(** The wait for the gateway ends as soon as a poll succeeds, with the
    addresses of that poll, however many polls have failed before; it ends with
    the error of the context when the context is done during a wait; and it
    never gives up before. *)
Theorem wireguard_wait_ends n w w' :
  polls n w w' →
  (∀ ips w2 fuel, getIP w' = (Ok ips, w2) → (n < fuel)%nat → wait fuel w = (Ok (Some ips), w2)) ∧
  (∀ e err w2 w3 fuel, getIP w' = (Err e, w2) → sleep15 w2 = (Ok (Some err), w3) → (n < fuel)%nat →
     wait fuel w = (Err err, w3)) ∧
  (∀ fuel, (fuel ≤ n)%nat → ∃ w2, wait fuel w = (Ok None, w2)).
Proof.
  intros H. induction H as [w|n w w1 w2 w' e Hg Hsl _ (IH1 & IH2 & IH3)]; split_and!.
  - intros ips w2 [|fuel] Hg Hf; [lia|]. cbn [wait_gateway]. by rewrite (attempt_Ok _ _ _ _ _ Hg).
  - intros e err w2 w3 [|fuel] Hg Hs Hf; [lia|]. cbn [wait_gateway]. rewrite (attempt_Err _ _ _ _ _ Hg).
    by rewrite (M_bind_Ok _ _ _ _ _ Hs).
  - intros [|fuel] Hf; [|lia]. by exists w.
  - intros ips w3 [|fuel] Hg' Hf; [lia|]. cbn [wait_gateway]. rewrite (attempt_Err _ _ _ _ _ Hg).
    rewrite (M_bind_Ok _ _ _ _ _ Hsl). apply IH1; [done|lia].
  - intros e' err w3 w4 [|fuel] Hg' Hs' Hf; [lia|]. cbn [wait_gateway]. rewrite (attempt_Err _ _ _ _ _ Hg).
    rewrite (M_bind_Ok _ _ _ _ _ Hsl). eapply IH2; [done|done|lia].
  - intros [|fuel] Hf; [by exists w|]. cbn [wait_gateway]. rewrite (attempt_Err _ _ _ _ _ Hg).
    rewrite (M_bind_Ok _ _ _ _ _ Hsl). apply IH3. lia.
Qed.
End gateway.

(** *** Keys *)
(** The Secrets after a list of objects is applied. *)
Definition applied (m : gmap (string * string) KSecret) (objs : list KObject) : gmap (string * string) KSecret :=
  foldl (λ m o, match o with
                | OSecret s => <[(sec_Namespace s, sec_Name s) := apply_secret s (m !! (sec_Namespace s, sec_Name s))]> m
                | _ => m
                end) m objs.

Lemma apply_all {W} (kube : Kube W) {KL : KubeLaws kube} objs owner w :
  ∃ w', ApplyUnstructuredObjects (kube_Apply kube) (Ok <$> objs) owner w = (Ok (), w') ∧
        secrets w' = applied (secrets w) objs.
Proof.
  revert w. unfold ApplyUnstructuredObjects, ApplyObject.
  induction objs as [|o objs IH]; intros w; [by exists w|].
  assert (∃ w1, kube_Apply kube o owner w = (Ok (), w1) ∧ secrets w1 = applied (secrets w) [o]) as (w1 & Ha & Hs1).
  { destruct o; [by apply (apply_other)|by apply (apply_other)|by apply (apply_other)|by apply apply_law]. }
  destruct (IH w1) as (w2 & Hr & Hs2). exists w2. rewrite Hs2, Hs1. split; [|done].
  cbn [fmap list_fmap for_each]. erewrite M_bind_Ok; [exact Hr|]. exact Ha.
Qed.
Lemma sh_source_env loc sub rg environ :
  needsQuoting loc = false → needsQuoting sub = false → needsQuoting rg = false →
  sh_source ((env_lines loc sub rg ++ [rule]) ++ [""]) environ =
  Some (<["RESOURCE_GROUP_NAME" := rg]> (<["AZURE_SUBSCRIPTION_ID" := sub]> (<["LOCATION" := loc]> environ))).
Proof.
  intros Hl Hs Hr. unfold env_lines.
  pose proof (source_export "LOCATION" loc) as EL.
  pose proof (source_export "AZURE_SUBSCRIPTION_ID" sub) as ES.
  pose proof (source_export "RESOURCE_GROUP_NAME" rg) as ER.
  cbn [app sh_source]. repeat (cbn [mbind option_bind]; first
    [ rewrite (EL _ eq_refl Hl) | rewrite (ES _ eq_refl Hs) | rewrite (ER _ eq_refl Hr)
    | match goal with |- context [source_line ?l ?e] => change (source_line l e) with (Some e) end ]).
  done.
Qed.

(** The routes of the two routers. *)
Lemma Handle_new {W A} cloud h (r : Router W) (f : Router W → res A) :
  rt_routes r !! cloud = None →
  (Handle cloud h r ≫= f) = f {| rt_clouds := rt_clouds r ++ [cloud]; rt_routes := <[cloud := h]> (rt_routes r) |}.
Proof. unfold Handle. by intros ->. Qed.

Lemma agentpools_routes {W} cfg k json_aws json_azure json_nebius write (r : Router W) :
  agentpools_router cfg k json_aws json_azure json_nebius write = Ok r →
  rt_routes r !! "aws" = Some (ProtoHandler json_aws write (newAWSAgentPool k)) ∧
  rt_routes r !! "azure" = Some (ProtoHandler json_azure write (newAzureAgentPool cfg k)) ∧
  rt_routes r !! "nebius" = Some (ProtoHandler json_nebius write (newNebiusAgentPool cfg k)) ∧
  rt_clouds r = ["aws"; "azure"; "nebius"].
Proof. unfold agentpools_router. rewrite !Handle_new by done. intros E. injection E as <-. by split_and!. Qed.

Lemma networks_routes {W} cfg json_aws json_nebius write (r : Router W) :
  networks_router cfg json_aws json_nebius write = Ok r →
  rt_routes r !! "aws" = Some (ProtoHandler json_aws write (mret newAWSNetwork)) ∧
  rt_routes r !! "nebius" = Some (ProtoHandler json_nebius write (lift (newNebiusNetwork cfg))) ∧
  rt_clouds r = ["aws"; "nebius"] ∧
  ∀ c, c ∉ ["aws"; "nebius"] → rt_routes r !! c = None.
Proof.
  unfold networks_router. rewrite !Handle_new by done. intros E. injection E as <-. split_and!; [done..|].
  intros c Hc. cbn [rt_routes]. rewrite !lookup_insert_ne, lookup_empty by set_solver. done.
Qed.

(** ** The theorems *)


Section default_pool.
Context {W W' Msg : Type} {PR : ProtoRuntime Msg}.
Context (of_AgentPool : nebius.AgentPool → Msg) (as_AgentPool : Msg → option nebius.AgentPool).
Context (FromError : error → option Code) (sdkPointer : option (SDK W')).
Context (marshal_step : flex.Step → res string) (json_Marshal : list string → res string)
        (bootstrapTemplate : string → string → res string)
        (yaml_Marshal : UserData → res string) (wgSpokeScript : string).
Context (json_aws : ubuntu2404instance.AgentPool → res string)
        (json_azure : ubuntu2404vmss.AgentPool → res string) (json_nebius : nebius.AgentPool → res string)
        (protojson_Unmarshal : string → res nebius.AgentPool).
Context (json_round : ∀ ap data, json_nebius ap = Ok data → protojson_Unmarshal (data +:+ nl) = Ok ap).
Context (put : string → W → W).
Notation write := (λ s w, (Ok (), put s w)).
(* ===== verification/Main.v ===== *)
(** * The controller process

    [karpenter/cmd/controller/main.go] with the options ([karpenter/pkg/options]),
    the cluster information ([karpenter/pkg/utils/k8s]) and the registration of
    the providers: the start of the plugin services, the hub over the AKS,
    Nebius and Kaito providers, and the clean-up when the operator stops. *)
From S2P Require Import Prelude GoStr Karp IPAllocator Hub Proto Helper Server InstanceTypes V1alpha1 NebiusProvider Kaito Config K8s Kubeadm Aws Azure Deploy.
From stdpp Require Import options.

(** ** Options *)
Record nebiusOptions := { CredentialsFile : string }.
Definition nebius_Parse (n : nebiusOptions) : res () :=
  if bool_decide (CredentialsFile n = "") then Err (errors_New "flex-nebius.credentials-file is required") else Ok ().
Definition nebiusOptionsFromContext (opts : option nebiusOptions) : option nebiusOptions := opts.

Record stretchOptions := { DatabaseNamespace : string }.
Definition stretch_Parse (s : stretchOptions) : res () := Ok ().
Definition kaito_Parse (k : KaitoOptions) : res () := Ok ().

(** [lo.Assert]. *)
Definition Assert {W} (b : bool) (msg : string) : M W () :=
  if b then mret () else panic ("assertion failed: " +:+ msg).

(** ** [utils/k8s] *)
Section cluster.
Context {W : Type} (os : OS W).
Definition retrieveClusterCAInsidePod : M W string :=
  wrapf "reading cluster CA from service account: %w" []
    (os_ReadFile os "/var/run/secrets/kubernetes.io/serviceaccount/ca.crt").
(** The configuration and its [CAData] can both be nil. *)
Definition RetrieveClusterCA (restConfig : option (option string)) : M W string :=
  match restConfig with
  | Some (Some ca) => mret ca
  | _ => retrieveClusterCAInsidePod
  end.
Definition RetrieveClusterVersion (NewDiscoveryClient : res ()) (ServerVersion : M W string) : M W string :=
  _ ← wrapf "creating discovery client: %w" [] (lift NewDiscoveryClient);
  wrapf "retrieving server version: %w" [] ServerVersion.
End cluster.

(** A provider of a part of the world. *)
Definition zoom_provider {W L IT NC RP} (g : W → L) (s : L → W → W) (cp : CloudProvider L IT NC RP)
    : CloudProvider W IT NC RP :=
  {| cp_Create nc := zoom g s (cp_Create cp nc); cp_Delete nc := zoom g s (cp_Delete cp nc);
     cp_Get id := zoom g s (cp_Get cp id); cp_List := zoom g s (cp_List cp);
     cp_GetInstanceTypes np := zoom g s (cp_GetInstanceTypes cp np);
     cp_GetSupportedNodeClasses := cp_GetSupportedNodeClasses cp;
     cp_IsDrifted nc := zoom g s (cp_IsDrifted cp nc); cp_RepairPolicies := cp_RepairPolicies cp;
     cp_Close := (λ c, zoom g s c) <$> cp_Close cp |}.

(** What is registered in the hub, with the arguments of the registration. *)
Inductive provider := PAks | PNebius (clusterVersion clusterCA : string) | PKaito (clusterCA : string).

(** The state of the process: the once-started services, the SDK pointer, the
    outside world, the hub, and the state of each provider. *)
Record Controller (E SDK : Type) `{SCH : Scheduling} `{LR : LRU cachedEntry} := {
  c_process : process;
  c_sdk : option SDK;
  c_hub : list provider;
  c_ext : E;
  c_nebius : IPAllocator * Provider * list NodeClaim;
  c_kaito : IPAllocator * list NodeClaim;
}.
Arguments c_process {E SDK SCH LR}.
Arguments c_sdk {E SDK SCH LR}.
Arguments c_hub {E SDK SCH LR}.
Arguments c_ext {E SDK SCH LR}.
Arguments c_nebius {E SDK SCH LR}.
Arguments c_kaito {E SDK SCH LR}.
Arguments Build_Controller {E SDK SCH LR}.

Section main.
Context {SCH : Scheduling} {LR : LRU cachedEntry} {E Msg SDK : Type} {PR : ProtoRuntime Msg}.
Notation C := (Controller E SDK).
(** The providers: the services, clients and values their own files describe. *)
Context (of_AgentPool : nebius.AgentPool → Msg) (as_AgentPool : Msg → option nebius.AgentPool).
Context (pools_CreateOrUpdate : option Any → M E (option Any)) (pools_Get : string → M E (option Any))
        (pools_List : string → M E (list Any)) (pools_Delete : string → M E ()).
Context (kube_Get : string → M E NebiusNodeClass).
Context (FromError : error → option Code) (Error_ : error → string) (karpOpts : KarpOptions).
Context (all_labels wellknown_labels : Requirements → gmap string string)
        (Allocatable : InstanceType → gmap string Z).
Context (NodeClassLabelKey : GroupKind → string) (range : list string → list string).
Context (ParseFloat : string → option SpecFloat.spec_float)
        (completion : list PlatformPreset → list PlatformPreset)
        (azurev1beta1 : AzureLabels) (KubeReservedResources : Z → Z → gmap string Z)
        (SystemReservedResources EvictionThreshold_ : gmap string Z).
Context (env : Env) (sdk_Close conn_Close : option (M E ())).
(** The AKS provider and the group of its node class. *)
Context (aksCloudProvider : CloudProvider C InstanceType string ()) (aks_Group : string).
(** The options in the context, the Kubernetes configuration and its clients,
    the SDK constructor, the file system, and the operator. *)
Context (nebiusOpts : option nebiusOptions) (stretchOpts : option stretchOptions) (kaitoOpts : option KaitoOptions).
Context (gosdk_New : string → M C SDK) (kubernetes_NewForConfig dial : res ()).
Context (restConfig : option (option string)) (NewDiscoveryClient : res ()) (ServerVersion : M C string) (os : OS C).
Context (WaitForCRDs Start : M C ()).

Definition set_process (p : process) (w : C) : C :=
  Build_Controller p (c_sdk w) (c_hub w) (c_ext w) (c_nebius w) (c_kaito w).
Definition set_sdk (s : option SDK) (w : C) : C :=
  Build_Controller (c_process w) s (c_hub w) (c_ext w) (c_nebius w) (c_kaito w).
Definition set_hub (h : list provider) (w : C) : C :=
  Build_Controller (c_process w) (c_sdk w) h (c_ext w) (c_nebius w) (c_kaito w).
Definition set_nebius n (w : C) : C :=
  Build_Controller (c_process w) (c_sdk w) (c_hub w) (c_ext w) n (c_kaito w).
Definition set_kaito k (w : C) : C :=
  Build_Controller (c_process w) (c_sdk w) (c_hub w) (c_ext w) (c_nebius w) k.
Definition on_process {A} (c : M process A) : M C A := zoom c_process set_process c.

(** The parts of the world the two providers of the program work on. *)
Definition nebius_part (w : C) : World E :=
  let '(a, t, l) := c_nebius w in NebiusProvider.Build_World (c_ext w) a t l.
Definition put_nebius (n : World E) (w : C) : C :=
  Build_Controller (c_process w) (c_sdk w) (c_hub w) (NebiusProvider.w_ext n)
    (NebiusProvider.w_alloc n, w_types n, w_cleanups n) (c_kaito w).
Definition kaito_part (w : C) : KWorld E := let '(a, l) := c_kaito w in Build_KWorld (c_ext w) a l.
Definition put_kaito (k : KWorld E) (w : C) : C :=
  Build_Controller (c_process w) (c_sdk w) (c_hub w) (k_ext k) (c_nebius w) (k_alloc k, k_cleanups k).
Notation service := (agentpools_service (λ p, p) Some MemService.code_of NebiusInstance.Mem.sdk db
  (λ _, Ok "{}") (λ _, Ok "[]") (λ _ _, Ok "#!") (λ _, Ok "yaml") "#!wg" (Ok no_back) (Ok no_back)
  empty_pool empty_pool).
Lemma service_started : ∃ srv, service = Ok srv.
Proof. by eexists. Qed.

Definition w0 : World (NebiusInstance.Mem.W * File.file) :=
  Build_World ((∅, ∅), empty_file) (NewIPAllocator GroupKind_) newProvider [].
Notation kube := (λ _ : string, mret (M := M (NebiusInstance.Mem.W * File.file)) NebiusProvider.Mem.class).
Notation prepare0 := (prepare kube NebiusProvider.Mem.opts "1.34.2" "ca" gk_Kind id ParseFloat id az
  (λ _ _, ∅) ∅ ∅ NebiusProvider.Mem.env NebiusProvider.Mem.claim w0).
Lemma prepare0_ok : ∃ l w', prepare0 = (Ok l, w').
Proof.
  destruct prepare0 as [r w'] eqn:H.
  assert (is_Ok prepare0.1 = true) as Hok by (vm_compute; reflexivity).
  rewrite H in Hok. destruct r as [l| |]; [|done..]. by exists l, w'.
Qed.
End Mem.

Lemma claim_lifecycle_witness :
  ∃ srv w2 w3 w4 nc,
    let hub := claims_hub (λ p, p) Some MemService.code_of srv (λ _, mret NebiusProvider.Mem.class)
      (λ _, "") NebiusProvider.Mem.opts (λ _, ∅) (λ _, ∅) it_Capacity "1.34.2" "ca" gk_Kind id
      InstanceTypes.Mem.ParseFloat id InstanceTypes.Mem.az (λ _ _, ∅) ∅ ∅ [] []
      NebiusProvider.Mem.env in
    let claim2 := {| nc_Name := "claim-1"; nc_Labels := ∅; nc_CreationTimestamp := 0;
      nc_NodeClassRef := nc_NodeClassRef NebiusProvider.Mem.claim; nc_Requirements := [];
      nc_Requests := ∅; nc_ProviderID := nc_ProviderID nc; nc_Capacity := ∅; nc_Allocatable := ∅ |} in
    Hub_Create hub NebiusProvider.Mem.claim Mem.w0 = (Ok nc, w2) ∧
    nc_ProviderID nc = "aks-nebius://claim-1" ∧
    Hub_Delete hub claim2 w2 = (Ok (), w3) ∧
    resources (s := Compute_Disk NebiusInstance.Mem.sdk) (w_ext w3).1 = ∅ ∧
    Hub_Get hub (nc_ProviderID nc) w3 = (Err (ErrNodeClaimNotFound (ErrStatus NotFound "")), w4).
Proof.
  destruct Mem.service_started as (srv & Hsrv). destruct Mem.prepare0_ok as (l & w1 & Hp).
  destruct (claim_lifecycle (λ p, p) Some MemService.code_of NebiusInstance.Mem.sdk Mem.db
    (λ _, Ok "{}") (λ _, Ok "[]") (λ _ _, Ok "#!") (λ _, Ok "yaml") "#!wg" NebiusInstance.Mem.encoders_ok
    (Ok Mem.no_back) (Ok Mem.no_back) Mem.empty_pool Mem.empty_pool srv Hsrv
    (λ _, mret NebiusProvider.Mem.class) (λ _, keeps_ret id NebiusProvider.Mem.class) (λ _, "")
    NebiusProvider.Mem.opts (λ _, ∅)
    (λ _, ∅) it_Capacity "1.34.2" "ca" gk_Kind id InstanceTypes.Mem.ParseFloat id InstanceTypes.Mem.az
    (λ _ _, ∅) ∅ ∅ (λ x, reflexivity x) ltac:(done) [] [] (Forall_nil_2 _)
    NebiusProvider.Mem.env NebiusProvider.Mem.claim l [] Mem.w0 w1 eq_refl eq_refl Hp Mem.empty_view
    eq_refl (Mem.pools_fit _) (λ _, Mem.pools_fit _)
    (NebiusInstance.Mem.no_disks (∅, ∅) _ _ eq_refl)
    (NebiusInstance.Mem.no_instances (∅, ∅) _ _ eq_refl))
    as (nc & w2 & q & disk & inst & Hc & _ & Hpid & _ & _ & Hdel).
  destruct (Hdel NebiusProvider.Mem.env
    {| nc_Name := "claim-1"; nc_Labels := ∅; nc_CreationTimestamp := 0;
       nc_NodeClassRef := nc_NodeClassRef NebiusProvider.Mem.claim; nc_Requirements := [];
       nc_Requests := ∅; nc_ProviderID := nc_ProviderID nc; nc_Capacity := ∅; nc_Allocatable := ∅ |}
    eq_refl eq_refl) as (w3 & Hd & Hdisks & _ & _ & Hgone).
  destruct (Hgone NebiusProvider.Mem.env) as (w4 & w5 & Hg & _).
  exists srv, w2, w3, w4, nc. split_and!; [exact Hc|exact Hpid|exact Hd|exact Hdisks|exact Hg].
Defined.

-------------------------

Task goal:
Set down the lines above as they stand, starting with the first line and ending with the line that contains "- intros ips w3".

Task solution:
(** The wait for the gateway ends as soon as a poll succeeds, with the
    addresses of that poll, however many polls have failed before; it ends with
    the error of the context when the context is done during a wait; and it
    never gives up before. *)
Theorem wireguard_wait_ends n w w' :
  polls n w w' →
  (∀ ips w2 fuel, getIP w' = (Ok ips, w2) → (n < fuel)%nat → wait fuel w = (Ok (Some ips), w2)) ∧
  (∀ e err w2 w3 fuel, getIP w' = (Err e, w2) → sleep15 w2 = (Ok (Some err), w3) → (n < fuel)%nat →
     wait fuel w = (Err err, w3)) ∧
  (∀ fuel, (fuel ≤ n)%nat → ∃ w2, wait fuel w = (Ok None, w2)).
Proof.
  intros H. induction H as [w|n w w1 w2 w' e Hg Hsl _ (IH1 & IH2 & IH3)]; split_and!.
  - intros ips w2 [|fuel] Hg Hf; [lia|]. cbn [wait_gateway]. by rewrite (attempt_Ok _ _ _ _ _ Hg).
  - intros e err w2 w3 [|fuel] Hg Hs Hf; [lia|]. cbn [wait_gateway]. rewrite (attempt_Err _ _ _ _ _ Hg).
    by rewrite (M_bind_Ok _ _ _ _ _ Hs).
  - intros [|fuel] Hf; [|lia]. by exists w.
  - intros ips w3 [|fuel] Hg' Hf; [lia|]. cbn [wait_gateway]. rewrite (attempt_Err _ _ _ _ _ Hg).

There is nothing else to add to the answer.